You must not forget to account for outstanding options, warrants, and stock rights when calculating your risk, in this case, Cassava has 2.8M outstanding shares for options, warrants, and stock rights. So, we are looking at about 43MM shares and $266MM cash positions. $266MM divided by 43MM Shares = $6.18 per share is what the stock price would settle at if the biotech failed its trials. Currently, Cassava is trading at around $40.23. This is a huge spread for your risk. You are risking about $34 per share or 85% of your position. That is huge and not something I recommend.

The reward side is all based upon the drug and disease. Different drugs will warrant different potential market caps within the biotech industry. The sector for irritable bowel syndrome (IBS) can be between $500MM to $1B. The asthma sector can roughly be $1 to $2B. Oncology can be over $2B. And something like Alzheimer’s drug can be over $10B market sector.
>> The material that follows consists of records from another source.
(* ===== verification/IndexerPoller.v ===== *)
(** * Poll loop

    Models indexer/src/cursor.ts and the IndexerPoller of indexer/src/poll.ts:
    one call of [pollOnce] as a function of the database, the RPC pool and the
    failures of that call. Logging, the retention-edge warning (which only
    logs) and the error text and payload of a dead letter are left out. *)

From S2P Require Import Prelude JsText IndexerEvents IndexerRpc IndexerDb IndexerHandlers.
Open Scope Z_scope.
Open Scope js_scope.

(** ** Cursor (cursor.ts) *)

Definition withCursor (c : option PollCursor) (db : Db) : Db := {|
  events_raw := events_raw db; tables := tables db; poll_cursor := c;
  dead_letter := dead_letter db; ledger_gaps := ledger_gaps db |}.

Definition writeCursor (db : Db) (cursor : PollCursor) (expectedLastLedger : option Z)
  : bool * Db :=
  match expectedLastLedger, poll_cursor db with
  | None, None => (true, withCursor (Some cursor) db)
  | None, Some _ => (false, db)
  | Some expected, Some row =>
      if lastLedger row =? expected then (true, withCursor (Some cursor) db) else (false, db)
  | Some _, None => (false, db)
  end.

(** ** One poll *)

Definition HEARTBEAT_EVERY_MS : Z := 30000.

(** What one poll meets: the clock, the ledger probes, which statements
    throw, the handlers' faults per event id, and the cursor another process
    stores between this poll's read of it and its write, if any. *)
Record PollInput := {
  now : Z; latestLedger : option Z; oldestLedger : option Z; chain : Chain;
  read_fails : bool; write_fails : bool; gap_fails : bool;
  dead_letter_fails : string -> bool; faults : string -> Fault; rival : option PollCursor }.

Inductive PollResult := Completed (processed : nat) | PollThrew.

(** The state one poll leaves; [fatal] is the CAS miss that stops the loop.
    [committed] and [closeTs] are what it makes of the health's lastLedger and
    lastEventCloseTs, where it sets them. *)
Record PollOutcome := {
  result : PollResult; db_after : Db; pool_after : RpcPool; fatal : bool;
  emitted : list (BusMsg Z); committed : option Z; closeTs : option Z }.

Definition addDeadLetter (raw : RawEvent) (stage : Stage) (db : Db) : Db := {|
  events_raw := events_raw db; tables := tables db; poll_cursor := poll_cursor db;
  dead_letter := dead_letter db ++
    [{| dl_event_id := raw_id raw; dl_contract_id := raw_contractId raw;
        dl_ledger := raw_ledger raw; dl_stage := stage |}];
  ledger_gaps := ledger_gaps db |}.

(** The running totals of the batch loop. *)
Record Batch := {
  b_processed : nat; b_highestLedger : Z; b_highestCloseTs : option Z; b_db : Db; b_emitted : list (BusMsg Z) }.

Section poll.
Context (cs : Contracts) (inp : PollInput).

(** One iteration; the flag tells whether the loop goes on. *)
Definition processEvent (b : Batch) (raw : RawEvent) : bool * Batch :=
  match decodeFor cs raw with
  | inl _ =>
      if dead_letter_fails inp (raw_id raw) then (false, b)
      else (true, {| b_processed := b_processed b;
                     b_highestLedger := Z.max (b_highestLedger b) (raw_ledger raw);
                     b_highestCloseTs := b_highestCloseTs b;
                     b_db := addDeadLetter raw decode (b_db b); b_emitted := b_emitted b |})
  | inr None => (true, b)
  | inr (Some e) =>
      let '(ok, db, bus) :=
        dispatch (registrations cs) (chain inp) (faults inp (raw_id raw)) false e (b_db b) in
      if ok then
        (true, {| b_processed := S (b_processed b);
                  b_highestLedger := Z.max (b_highestLedger b) (ev_ledger (env e));
                  b_highestCloseTs := Some (Z.max (default 0 (b_highestCloseTs b)) (ev_ledgerCloseTs (env e)));
                  b_db := db; b_emitted := b_emitted b ++ bus |})
      else
        (false, {| b_processed := b_processed b; b_highestLedger := b_highestLedger b;
                   b_highestCloseTs := b_highestCloseTs b;
                   b_db := if dead_letter_fails inp (raw_id raw) then db
                           else addDeadLetter raw apply db;
                   b_emitted := b_emitted b ++ bus |})
  end.

Fixpoint processEvents (b : Batch) (events : list RawEvent) : bool * Batch :=
  match events with
  | [] => (true, b)
  | raw :: events =>
      match processEvent b raw with
      | (true, b) => processEvents b events
      | (false, b) => (false, b)
      end
  end.

(** The database as the write finds it. *)
Definition overtaken (db : Db) : Db := match rival inp with Some c => withCursor (Some c) db | None => db end.

(** The compare-and-swap write; [None] is a statement that throws. *)
Definition commitCursor (db : Db) (next : PollCursor) (expected : option Z)
  : option (bool * Db) :=
  if write_fails inp then None else Some (writeCursor (overtaken db) next expected).

(** The outcome after a commit attempt: a miss sets [fatal]. *)
Definition finish (db : Db) (pool : RpcPool) (processed : nat) (bus : list (BusMsg Z))
    (close : option Z) (commit : option (bool * Db)) : PollOutcome :=
  match commit with
  | None => {| result := PollThrew; db_after := db; pool_after := pool; fatal := false;
               emitted := bus; committed := None; closeTs := None |}
  | Some (ok, db') => {| result := Completed processed; db_after := db'; pool_after := pool;
                         fatal := negb ok; emitted := bus;
                         committed := if ok then lastLedger <$> poll_cursor db' else None;
                         closeTs := if ok then close else None |}
  end.

Definition clampToRetention (db : Db) (pool : RpcPool) (cursor : option PollCursor)
    (startLedger : Z) (parsedOldest : option Z) : PollOutcome :=
  match (match parsedOldest with Some o => Some o | None => oldestLedger inp end) with
  | None => {| result := Completed 0; db_after := db; pool_after := pool; fatal := false;
               emitted := []; committed := None; closeTs := None |}
  | Some oldest =>
      let from := default startLedger (lastLedger <$> cursor) in
      let to := oldest - 1 in
      if (from <=? to) && gap_fails inp then
        {| result := PollThrew; db_after := db; pool_after := pool; fatal := false;
           emitted := []; committed := None; closeTs := None |}
      else
        let db' := if from <=? to
                   then {| events_raw := events_raw db; tables := tables db;
                           poll_cursor := poll_cursor db; dead_letter := dead_letter db;
                           ledger_gaps := ledger_gaps db ++ [(from, to)] |}
                   else db in
        finish db' pool 0 [] None
          (commitCursor db'
             {| lastLedger := oldest; lastPagingToken := None; updatedAt := now inp |}
             (lastLedger <$> cursor))
  end.

Definition coldStartLedger (coldStartLedgers : Z) : option Z :=
  (fun latest => Z.max 1 (latest - coldStartLedgers)) <$> latestLedger inp.

(** After the batch: advance the cursor, or refresh it on a quiet poll. *)
Definition advance (pool : RpcPool) (cursor : option PollCursor) (startLedger : Z)
    (res : GetEventsResponse) (b : Batch) : PollOutcome :=
  let db := b_db b in
  if bool_decide (res_events res ≠ []) || bool_decide (cursor = None) then
    let token := match res_cursor res with
                 | Some c => Some c
                 | None => cursor ≫= lastPagingToken
                 end in
    finish db pool (b_processed b) (b_emitted b) (b_highestCloseTs b)
      (commitCursor db
         {| lastLedger := if b_highestLedger b =? 0 then startLedger else b_highestLedger b;
            lastPagingToken := token; updatedAt := now inp |}
         (lastLedger <$> cursor))
  else
    match cursor with
    | Some c =>
        if HEARTBEAT_EVERY_MS <=? now inp - updatedAt c then
          finish db pool (b_processed b) (b_emitted b) (b_highestCloseTs b)
            (commitCursor db
               {| lastLedger := lastLedger c; lastPagingToken := lastPagingToken c;
                  updatedAt := now inp |} (Some (lastLedger c)))
        else {| result := Completed (b_processed b); db_after := db; pool_after := pool;
                fatal := false; emitted := b_emitted b; committed := None; closeTs := b_highestCloseTs b |}
    | None => {| result := Completed (b_processed b); db_after := db; pool_after := pool;
                 fatal := false; emitted := b_emitted b; committed := None; closeTs := b_highestCloseTs b |}
    end.

Definition threw (db : Db) (pool : RpcPool) (bus : list (BusMsg Z)) : PollOutcome :=
  {| result := PollThrew; db_after := db; pool_after := pool; fatal := false; emitted := bus; committed := None; closeTs := None |}.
This will help you calculate your reward. With a stock like ABIO above having a $34MM MC if the predicted market sector is worth $900MM then that stock price of $2.40 has the possibility of having a 30x return or trading at $60-$70. Yes, this is possible in the Biotech world but it is not like putting a quarter in a machine and you get a gumball, do not expect this return very often, maybe only once in a lifetime.

Who owns the Stock?

Usually, there will be a section on the company’s website where you can look at who within the company is buying stock. You can look at Cassava Company Holdings. Click on Form-4 and it will give you names, just cross-reference them with the board of directors and you can see who is internally buying the stock! The more they buy the better!


Now don’t kill yourself trying to fully research 5-10 biotech’s a day. I would say start slow and do 1-2 in-depth searches every couple of days and start watching biotechs that are going through data releases and earnings reports. Even though you don’t have a position you can still learn plenty from watching the stock price and investors react to the news. Twitter is a great source to hear the public opinion on the stock. Just search $SAVA in the Twitter search bar and you’ll get lots of info from the public on the stock.

Disclaimer: Do not take my advice on buying stocks. This post is simply about a strategy for finding biotechs to invest in. Thanks.